Special Panel Won’t Ax U.S. Internet Obscenity Law

NEW YORK — A special federal panel has rejected an appeal to topple the Communications Decency Act of 1996, which makes it a crime to send obscenity over the Internet to children.

Fetish photographer Barbara Nitke and the National Coalition for Sexual Freedom contended in lawsuit first filed in U.S. District Court in Manhattan that the federal law was so broad and vague in its scope that it violated the First Amendment, making it impossible for them to publish to the Internet because they cannot control the forum.

“The decision is a stunner — as much for what it doesn't say as for what it does,” said attorney John Wirenius, who represented Nitke and NCSF, on his weblog late Monday.

Nitke, who specializes in pictures of sadomasochistic sexual behavior, and the NCSF, a Baltimore-based advocacy organization, asked a panel consisting of one federal judge from the 2nd U.S. Circuit Court of Appeals and two U.S. District Court judges to find the act unconstitutional. The case was referred to a special panel pursuant to CDA rules.

But the court on Monday said both plaintiffs had provided insufficient evidence in the case. The three-judge panel said that with at least 1.4 million websites that mention bondage, discipline and sadomasochism, it couldn’t determine how much the standards for obscenity differ in communities across the United States.

“Because we decide the case on the basis of the failure of the plaintiffs to establish substantial overbreadth, we need not and do not reach the issues of whether some of the works that plaintiffs present as examples of chilled speech would be protected by the social value prong of the Miller test [Miller vs.

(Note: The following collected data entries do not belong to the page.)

Lemma run_step_inv `{MR : !MapRange} o j e st st' :
  watches_inv st → entries st !! j = Some e → run_step o j e st = Some st' → watches_inv st'.
Proof.
  intros Hinv Hj Hstep. pose proof (inv_entries _ Hinv j e Hj) as Hent. pose proof Hent as [Hs Hn Hr Hcl Hl].
  destruct o; unfold run_step in Hstep; destruct (run e) eqn:Hrun; try discriminate.
  1-3: destruct (ecancelled e); [| done].
  1-3: injection Hstep as <-; apply (inv_idle j _ e); [done | done | by rewrite Hrun | done | done |];
    intros i todo [= <-] Hin%elem_of_subs_range; destruct (Hs i) as (s & ? & ? & _); [by left | by exists s].
  all: try (injection Hstep as <-; by (apply (inv_idle j _ e); [done | done | by rewrite Hrun | done..])).
  - case_decide as Hpos; [| done]. injection Hstep as <-. simpl in Hl. destruct Hl as [_ Hl].
    apply (inv_next_event j _ _ e); [done | done | unfold todo_of; by rewrite Hrun | done |].
    rewrite app_nil_r in Hl. rewrite <- take_take_drop, filter_app. by apply sublist_app.
  - destruct todo; [| done]. injection Hstep as <-. simpl in Hl. destruct Hl as [Hpos Hl].
    by apply (inv_next_event j _ _ e); [done | done | unfold todo_of; by rewrite Hrun | ..].
  - destruct todo as [|i todo]; [done |]. destruct (calls st !! i) as [s|] eqn:Hi; [| done].
    destruct (done s) eqn:Hd.
    + injection Hstep as <-. apply (inv_broadcast_drop j e _ ev i todo evs pos); [done | done | by left | by right; eexists |].
      destruct (Hs i) as (s' & ? & ? & _); [right; unfold todo_of; rewrite Hrun; by left |]. exists s. by simplify_eq.
    + case_decide; [| done]. injection Hstep as <-. by apply (inv_push_event i j ev todo evs pos e s).
  - destruct (remove_step r j i st) as [r' st1] eqn:Hrm. injection Hstep as <-.
    destruct (Hr _ _ _ _ _ _ eq_refl) as (s & Hi & He & Hd).
    destruct (remove_step_inv _ _ _ _ _ _ _ _ Hinv Hi Hj (λ _, Hd) Hrm)
      as (Hinv' & (s' & Hi' & He' & _ & Hd') & (e' & Hj' & Hrun' & _) & _).
    apply (inv_broadcast_drop j e' _ ev i todo evs pos); [done | done | right; exists r; congruence | |].
    + destruct r'; [by right; eexists | by left].
    + exists s'. split_and!; congruence.
  - destruct todo as [|i todo]; injection Hstep as <-.
    + by (apply (inv_idle j _ e); [done | done | by rewrite Hrun | done..]).
    + apply (inv_idle j _ e); [by apply inv_cancel_sub | done | by rewrite Hrun | done | done |].
      intros i' todo' [= <-] Hin. destruct (Hcl i' (i :: todo) eq_refl) as (s & Hs' & He'); [by right |].
      simpl. destruct (decide (i = i')) as [<- | Hne].
      * exists (cancel_sub s). by rewrite list_lookup_alter_eq, Hs'.
      * exists s. by rewrite list_lookup_alter_ne.
  - injection Hstep as <-.
    assert (entries (removeWatchKeyEntry j st) = entries st ∧ hist (removeWatchKeyEntry j st) = hist st) as [Hes Hhs]
      by (unfold removeWatchKeyEntry; by repeat case_match).
    apply (inv_idle j _ e); [by apply inv_removeWatchKeyEntry | by rewrite Hes | by rewrite Hrun | done..].
Qed.

(** ** The hub *)

Lemma inv_new_call j e st :
  watches_inv st → entries st !! j = Some e →
  watches_inv (MkWatches (hist st) (watchEntries st) (entries st) (calls st ++ [MkSub j false false [] [] Joining 0])).
Proof.
  intros [Hc He Hm] Hj. split; simpl; [| | done].
  - intros i s [Hi | [_ Hi]]%lookup_app_Some; [by apply Hc |].
    apply list_lookup_singleton_Some in Hi as [_ <-]. exists e. split; [done |]. by split.
  - intros j' e' Hj'. destruct (He j' e' Hj') as [Hs Hn Hr Hcl Hl]. split; [| done | | | done].
    3: { intros i todo Hrun Hin. destruct (Hcl i todo Hrun Hin) as (s & ? & ?). exists s. split; [by apply lookup_app_l_Some | done]. }
    + intros i Hi. destruct (Hs i Hi) as (s & ? & ? & ?). exists s. split_and!; [by apply lookup_app_l_Some | done..].
    + intros r i ev todo evs pos Hrun. destruct (Hr _ _ _ _ _ _ Hrun) as (s & ? & ? & ?).
      exists s. split_and!; [by apply lookup_app_l_Some | done..].
Qed.

Lemma inv_new_entry k st :
  watches_inv st →
  watches_inv (MkWatches (hist st) (<[k := length (entries st)]> (watchEntries st))
                 (entries st ++ [MkEntry k false ∅ Top []]) (calls st)).
Proof.
  intros [Hc He Hm]. split; simpl.
  - intros i s Hi. destruct (Hc i s Hi) as (e & Hj & Hok). exists e. split; [by apply lookup_app_l_Some | done].
  - intros j e [Hj | [_ Hj]]%lookup_app_Some; [by apply He |]. apply list_lookup_singleton_Some in Hj as [_ <-].
    split; simpl; [| constructor | done | done |].
    + intros i [? | ?%elem_of_nil]; set_solver.
    + split; [done |]. apply sublist_nil_l.
  - intros k' j [[<- <-] | [_ Hk]]%lookup_insert_Some.
    + eexists. rewrite lookup_app_r, Nat.sub_diag by done. by split.
    + destruct (Hm k' j Hk) as (e & Hj & ?). exists e. split; [by apply lookup_app_l_Some | done].
Qed.

Lemma getOrCreateWatchKeyEntry_inv k st st' j :
  watches_inv st → getOrCreateWatchKeyEntry k st = (st', j) →
  watches_inv st' ∧ ∃ e, entries st' !! j = Some e ∧ key e = k.
Proof.
  intros Hinv. unfold getOrCreateWatchKeyEntry. destruct (watchEntries st !! k) as [j'|] eqn:Hk; intros [= <- <-].
  - split; [done |]. by apply (inv_map _ Hinv).
  - split; [by apply inv_new_entry |]. eexists. simpl. rewrite lookup_app_r, Nat.sub_diag by done. by split.
Qed.

Lemma stopKeyWatches_inv st : watches_inv st → watches_inv (stopKeyWatches st).
Proof.
  intros [Hc He Hm].
  assert (Hsame : ∀ j e, entries st !! j = Some e → ∃ e', entries (stopKeyWatches st) !! j = Some e' ∧ (e' = e ∨ e' = cancel_entry e)).
  { intros j e Hj. unfold stopKeyWatches. simpl. rewrite list_lookup_imap, Hj. simpl. case_bool_decide; eauto. }
  split; [| | by intros k j].
  - intros i s Hi. destruct (Hc i s Hi) as (e & Hj & Hok). destruct (Hsame _ _ Hj) as (e' & Hj' & [-> | ->]); [by eauto |].
    eexists. split; [done |]. destruct Hok. by split.
  - intros j e' Hj'. unfold stopKeyWatches in Hj'. simpl in Hj'. rewrite list_lookup_imap in Hj'.
    apply fmap_Some in Hj' as (e & Hj & ->). destruct (He j e Hj). case_bool_decide; by split.
Qed.

Lemma watches_exec_inv `{MR : !MapRange} o st st' : watches_exec o st = Some st' → watches_inv st → watches_inv st'.
Proof.
  intros Hex Hinv. pose proof Hinv as [Hc He Hm]. destruct o as [ev | k | i o | j o |]; cbn [watches_exec] in Hex.
  - injection Hex as <-. split; simpl; [done | | done]. intros j e Hj.
    destruct (He j e Hj) as [Hs Hn Hr Hcl Hl]. split; [done.. |]. rewrite length_app. simpl.
    pose proof (entry_log _ _ _ _ (He j e Hj)) as Hall.
    destruct (run e); simpl in *;
      first [ split; [lia |]; rewrite firstn_all2 by (rewrite length_app; simpl; lia);
              rewrite app_nil_r, filter_app; by apply sublist_inserts_r
            | destruct Hl as [Hpos Hl]; split; [lia |]; by rewrite take_app_le ].
  - injection Hex as <-. unfold WatchKey. destruct (getOrCreateWatchKeyEntry k st) as [st1 j] eqn:Hg.
    destruct (getOrCreateWatchKeyEntry_inv _ _ _ _ Hinv Hg) as (Hinv1 & e & Hj & _). by apply (inv_new_call j e).
  - destruct (calls st !! i) as [s|] eqn:Hi; [| done]. by eapply call_step_inv.
  - destruct (entries st !! j) as [e|] eqn:Hj; [| done]. by eapply run_step_inv.
  - injection Hex as <-. by apply stopKeyWatches_inv.
Qed.

Lemma watches_run_inv `{MR : !MapRange} os st : watches_run os watches_init = Some st → watches_inv st.
Proof.
  intros Hr. apply (run_Some watches_exec watches_inv os watches_init st watches_exec_inv Hr).
  split; simpl; [by intros i s | by intros j e | by intros k j; rewrite lookup_empty].
Qed.

(** * Theorems *)

(** C13. What a subscriber of a key is given, however commits, calls, cancellations, lost
    streams and closings interleave: the events handed to its function, followed by those
    waiting in its channel, are the first of those broadcast since it was added, in order
    and each once; and as long as neither its context nor its subscription is cancelled,
    they are all of them, but for the last one while its broadcast has not come to it.
    What is broadcast for a key are changes of keys with that prefix, in the order of
    their commits, each once. *)
Theorem watch_key_delivers `{MR : !MapRange} os st i s :
  watches_run os watches_init = Some st → calls st !! i = Some s → spc s ≠ Joining →
  ∃ e, entries st !! entry s = Some e ∧
    given s ++ events s `prefix_of` drop (joined s) (log e) ∧
    (done s = false → given s ++ events s ++ owed e i = drop (joined s) (log e)) ∧
    log e `sublist_of` filter (watched (key e)) (hist st).
Proof.
  intros Hr Hi Hnj. pose proof (watches_run_inv os st Hr) as Hinv.
  destruct (inv_calls _ Hinv i s Hi) as (e & Hj & [Hp Ha _]). exists e. split_and!; [done | by apply Hp | |].
  - intros Hd. destruct (Ha Hnj Hd) as (_ & Hrec & _). by rewrite (assoc_L (++)).
  - by apply (entry_log (calls st) _ (entry s)), (inv_entries _ Hinv).
Qed.

(** ** A watcher that nothing reaches *)

(** What a removal and a goroutine leave alone. *)
Lemma remove_step_frame r j i' st r' st' :
  remove_step r j i' st = (r', st') →
  (∀ i, i ≠ i' → calls st' !! i = calls st !! i) ∧
  (∀ j', j' ≠ j → entries st' !! j' = entries st !! j') ∧
  (∀ e, entries st !! j = Some e → ∃ e', entries st' !! j = Some e' ∧ run e' = run e).
Proof.
  destruct r; simpl; intros [= _ <-]; simpl.
  - split_and!; [| done | by eauto]. intros i Hi. by rewrite list_lookup_alter_ne.
  - split_and!; [done | by intros; rewrite list_lookup_alter_ne |]. intros e Hj. rewrite list_lookup_alter_eq, Hj. eexists. by split.
  - unfold removeWatchKeyEntry. repeat case_match; split_and!; naive_solver.
  - split_and!; [done | by intros; rewrite list_lookup_alter_ne |]. intros e Hj. rewrite list_lookup_alter_eq, Hj. eexists. by split.
Qed.

Lemma run_step_frame `{MR : !MapRange} o j e st st' i s :
  watches_inv st → entries st !! j = Some e → run_step o j e st = Some st' → calls st !! i = Some s → entry s ≠ j →
  calls st' !! i = Some s ∧ entries st' !! entry s = entries st !! entry s.
Proof.
  intros Hinv Hj Hex Hi Hne. destruct (inv_entries _ Hinv j e Hj) as [Hs _ Hr Hcl _].
  assert (Hother : ∀ i', (∃ s', calls st !! i' = Some s' ∧ entry s' = j) → i' ≠ i) by (intros i' (s' & ? & <-) ->; congruence).
  unfold run_step in Hex. destruct o, (run e) eqn:Hrun; try discriminate.
  all: try (repeat case_match; simplify_eq; by (simpl; rewrite ?list_lookup_alter_ne by done)).
  - destruct todo as [|i' todo]; [done |]. assert (i' ≠ i).
    { apply Hother. destruct (Hs i') as (s' & ? & ? & _); [right; unfold todo_of; rewrite Hrun; by left | by eauto]. }
    repeat case_match; simplify_eq; simpl; by rewrite ?list_lookup_alter_ne by done.
  - destruct (remove_step r j i0 st) as [r' st1] eqn:Hrm. injection Hex as <-. simpl.
    destruct (remove_step_frame _ _ _ _ _ _ Hrm) as (Hc & He & _).
    assert (i0 ≠ i) by (destruct (Hr _ _ _ _ _ _ eq_refl) as (s' & ? & ? & _); apply Hother; by eauto).
    by rewrite list_lookup_alter_ne, Hc, He by done.
  - destruct todo as [|i' todo]; simplify_eq; simpl; [by rewrite list_lookup_alter_ne |].
    assert (i' ≠ i) by (apply Hother, (Hcl i' (i' :: todo)); [done | by left]). by rewrite !list_lookup_alter_ne by done.
  - simplify_eq. simpl. rewrite list_lookup_alter_ne by done. unfold removeWatchKeyEntry. by repeat case_match.
Qed.

Definition deaf (i : nat) (s : watchKeySubscriber) (st : kvWatches) : Prop :=
  calls st !! i = Some s ∧ spc s = Looping ∧ done s = false ∧ events s = [] ∧
  ∃ e, entries st !! entry s = Some e ∧ run e = Gone.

California, 413 5 U.S. 15 (1973)], whether current technology would enable plaintiffs to control the locations to which their Internet publications are transmitted,or whether the CDA's two affirmative defenses provide an adequate shield from liability,” the court wrote in Monday’s decision.

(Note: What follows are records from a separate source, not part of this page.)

(* ===== verification/S3Part.v ===== *)
(** * Part sizes of the object stores (s3/minio, s3/oss, s3/aws, s3/cos, s3/kodo)

    The limits of each store and the size it gives the parts of an upload. *)

From S2P Require Import Prelude S3Cont.

Local Open Scope Z_scope.

Record PartLimit := MkPartLimit { MinPartSize : Z; MaxPartSize : Z; MaxNumSize : Z }.

Definition MB : Z := 1024 * 1024.
Definition GB : Z := 1024 * 1024 * 1024.

Definition Minio_PartLimit : PartLimit := MkPartLimit (MB * 5) (GB * 5) 10000.
Definition OSS_PartLimit : PartLimit := MkPartLimit (MB * 1) (GB * 5) 10000.
Definition Aws_PartLimit : PartLimit := MkPartLimit (MB * 5) (GB * 5) 10000.
Definition Cos_PartLimit : PartLimit := MkPartLimit (MB * 1) (GB * 5) 1000.
Definition Kodo_PartLimit : PartLimit := MkPartLimit (MB * 1) (GB * 5) 10000.

Inductive size_err := NotPositive | TooLarge.

Section part_size.
Local Open Scope go_scope.

(** The end of the five functions. *)
Definition spread (l : PartLimit) (size : Z) : Z :=
  let partSize := Z.quot size (MaxNumSize l) in
  if Z.rem size (MaxNumSize l) =? 0 then partSize else partSize +i 1.

(** [PartSize] of minio, oss, aws and cos, which differ in the texts of the errors. *)
Definition store_PartSize (l : PartLimit) (size : Z) : Z + size_err :=
  if size <=? 0 then inr NotPositive
  else if MaxPartSize l *i MaxNumSize l <? size then inr TooLarge
  else if size <=? MinPartSize l *i MaxNumSize l then inl (MinPartSize l)
  else inl (spread l size).

(** [PartSize] of kodo. *)
Definition Kodo_PartSize (size : Z) : Z + size_err :=
  let l := Kodo_PartLimit in
  if size <=? 0 then inr NotPositive
  else if MaxPartSize l *i MaxNumSize l <? size then inr TooLarge
  else if size <=? MaxPartSize l *i MaxNumSize l then inl (MinPartSize l)
  else inl (spread l size).
End part_size.

(** * Lemmas *)

Definition stores : list PartLimit := [Minio_PartLimit; OSS_PartLimit; Aws_PartLimit; Cos_PartLimit].

Lemma stores_limits l : l ∈ Kodo_PartLimit :: stores →
  0 < MinPartSize l ≤ MaxPartSize l ∧ 0 < MaxNumSize l ∧
  wrap64 (MaxPartSize l * MaxNumSize l) = MaxPartSize l * MaxNumSize l ∧
  wrap64 (MinPartSize l * MaxNumSize l) = MinPartSize l * MaxNumSize l ∧ MaxPartSize l < two63 - 1.
Proof.
  unfold stores. rewrite !elem_of_cons, elem_of_nil.
  intros [-> | [-> | [-> | [-> | [-> | []]]]]]; vm_compute; done.
Qed.

(** The parts of [spread]: the least size with which they are not too many. *)
Lemma spread_least l size :
  0 < size → 0 < MaxNumSize l → MaxPartSize l < two63 - 1 → size ≤ MaxPartSize l * MaxNumSize l →
  size ≤ spread l size * MaxNumSize l ∧ spread l size ≤ MaxPartSize l ∧
  ∀ p, size ≤ p * MaxNumSize l → spread l size ≤ p.
Proof.
  intros Hs Hn Hmax Hle. unfold spread.
  pose proof (Z.quot_rem' size (MaxNumSize l)) as Hq. pose proof (Z.rem_bound_pos size (MaxNumSize l) ltac:(lia) Hn) as Hr.
  pose proof (Z.quot_pos size (MaxNumSize l) ltac:(lia) Hn) as Hqp.
  set (q := Z.quot size (MaxNumSize l)) in *. set (r := Z.rem size (MaxNumSize l)) in *. set (n := MaxNumSize l) in *.
  assert (Hqm : q ≤ MaxPartSize l) by nia.
  destruct (Z.eqb_spec r 0).
  - split_and!; [nia | nia |]. intros p Hp. nia.
  - rewrite wrap64_id by (unfold in_int64, two63 in *; lia). split_and!; [nia | nia |]. intros p Hp. nia.
Qed.

(** * Theorem *)

(** For minio, oss, aws and cos an upload of any positive size up to the largest part
    times the number of parts is given a part size within the limits with which the
    number of parts that the controller computes is within the limit, and it is the least
    such size; any other size is refused, and nothing overflows.  Kodo always gives its
    smallest part size, so that every upload of more than ten thousand times that has too
    many parts. *)
Theorem part_size_spec l size :
  l ∈ stores →
  (store_PartSize l size = inr NotPositive ↔ size ≤ 0) ∧
  (store_PartSize l size = inr TooLarge ↔ MaxPartSize l * MaxNumSize l < size) ∧
  (0 < size ≤ MaxPartSize l * MaxNumSize l →
   ∃ partSize, store_PartSize l size = inl partSize ∧
     MinPartSize l ≤ partSize ≤ MaxPartSize l ∧ partNumber_of size partSize ≤ MaxNumSize l ∧
     ∀ p, MinPartSize l ≤ p → partNumber_of size p ≤ MaxNumSize l → partSize ≤ p) ∧
  (MinPartSize Kodo_PartLimit * MaxNumSize Kodo_PartLimit < size ≤ MaxPartSize Kodo_PartLimit * MaxNumSize Kodo_PartLimit →
   ∃ partSize, Kodo_PartSize size = inl partSize ∧ MaxNumSize Kodo_PartLimit < partNumber_of size partSize).
Proof.
  intros Hl. destruct (stores_limits l) as (Hmin & Hn & Hw1 & Hw2 & Hmax); [by right |].
  destruct (stores_limits Kodo_PartLimit) as (_ & _ & Hk1 & _ & _); [by left |].
  assert (Hceil : ∀ p, 0 < size → 0 < p → partNumber_of size p ≤ MaxNumSize l ↔ size ≤ p * MaxNumSize l).
  { intros p Hs Hp. pose proof (partNumber_ceil size p ltac:(lia) Hp) as (? & Hc & ?).
    destruct (Z.eqb_spec size 0); [lia |]. split; nia. }
  unfold store_PartSize. rewrite Hw1, Hw2. split_and!.
  - destruct (Z.leb_spec size 0); [done |]. split; [| lia]. by repeat case_match.
  - destruct (Z.leb_spec size 0); [split; [done | nia] |]. destruct (Z.ltb_spec (MaxPartSize l * MaxNumSize l) size); [done |].
    split; [| lia]. by repeat case_match.
  - intros [Hs Hle]. destruct (Z.leb_spec size 0); [lia |].
    destruct (Z.ltb_spec (MaxPartSize l * MaxNumSize l) size); [lia |].
    destruct (Z.leb_spec size (MinPartSize l * MaxNumSize l)).
    + exists (MinPartSize l). split_and!; [done | lia | lia | by apply Hceil; lia |]. intros p Hp _. lia.
    + destruct (spread_least l size Hs Hn Hmax Hle) as (Hf & Hm & Hleast). exists (spread l size).
      assert (MinPartSize l ≤ spread l size) by nia.
      split_and!; [done | lia | lia | apply Hceil; [lia | lia | done] |].
      intros p Hp Hpn. apply Hleast. apply Hceil; [lia | lia | done].
  - intros Hs. unfold Kodo_PartSize. rewrite Hk1. unfold Kodo_PartLimit, MinPartSize, MaxPartSize, MaxNumSize, MB, GB in *.
    destruct (Z.leb_spec size 0); [lia |]. destruct (Z.ltb_spec (1024 * 1024 * 1024 * 5 * 10000) size); [lia |].
    destruct (Z.leb_spec size (1024 * 1024 * 1024 * 5 * 10000)); [| lia].
    eexists. split; [done |]. pose proof (partNumber_ceil size (1024 * 1024 * 1) ltac:(lia) ltac:(lia)). lia.
Qed.

Lemma part_size_spec_witness :
  Minio_PartLimit ∈ stores ∧
  ∃ partSize, store_PartSize Minio_PartLimit (GB * 60) = inl partSize ∧ partSize = 6442451 ∧
    partNumber_of (GB * 60) partSize ≤ 10000.
Proof.
  assert (Hin : Minio_PartLimit ∈ stores) by left. split; [exact Hin |].
  destruct (part_size_spec Minio_PartLimit (GB * 60) Hin) as (_ & _ & Hp & _).
  destruct Hp as (partSize & Hp & _ & Hn & _); [vm_compute; split; congruence |].
  exists partSize. split; [exact Hp |]. split; [| exact Hn]. vm_compute in Hp. congruence.
Defined.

As the CDA is written, a communication is obscene if according to each community's standards it appeals to the prurient interest, depicts or describes sexual conduct in an offensive way and lacks serious literary, artistic, political or scientific value.

The law requires that those disseminating material on the Internet take reasonable action to restrict access to obscenity through credit cards, debit accounts or adult access codes as proof of age.

Wirenius said that the panel during the two-day bench trial, reaffirmed his legal theory's soundness but rejected the amount of evidence he submitted, while finding it credible.

“I must note that a very able attorney had said to me as early as 2003 that the court had set an impossibly high bar,” Wirenius said. “At the time, I was skeptical; now I think he may have been right.

“It's hard to know how we could have gotten more evidence, as the government represented to the court that it didn't compile such evidence, and the only way to try to generate it would be a multimillion dollar empirical survey — which our expert testified would be unreliable, in any event.”

Nitke, who has exhibited her work for more than 20 years, said she will appeal the ruling.

The case is Nitke vs. Gonzales, No. 01 Civ. 11476.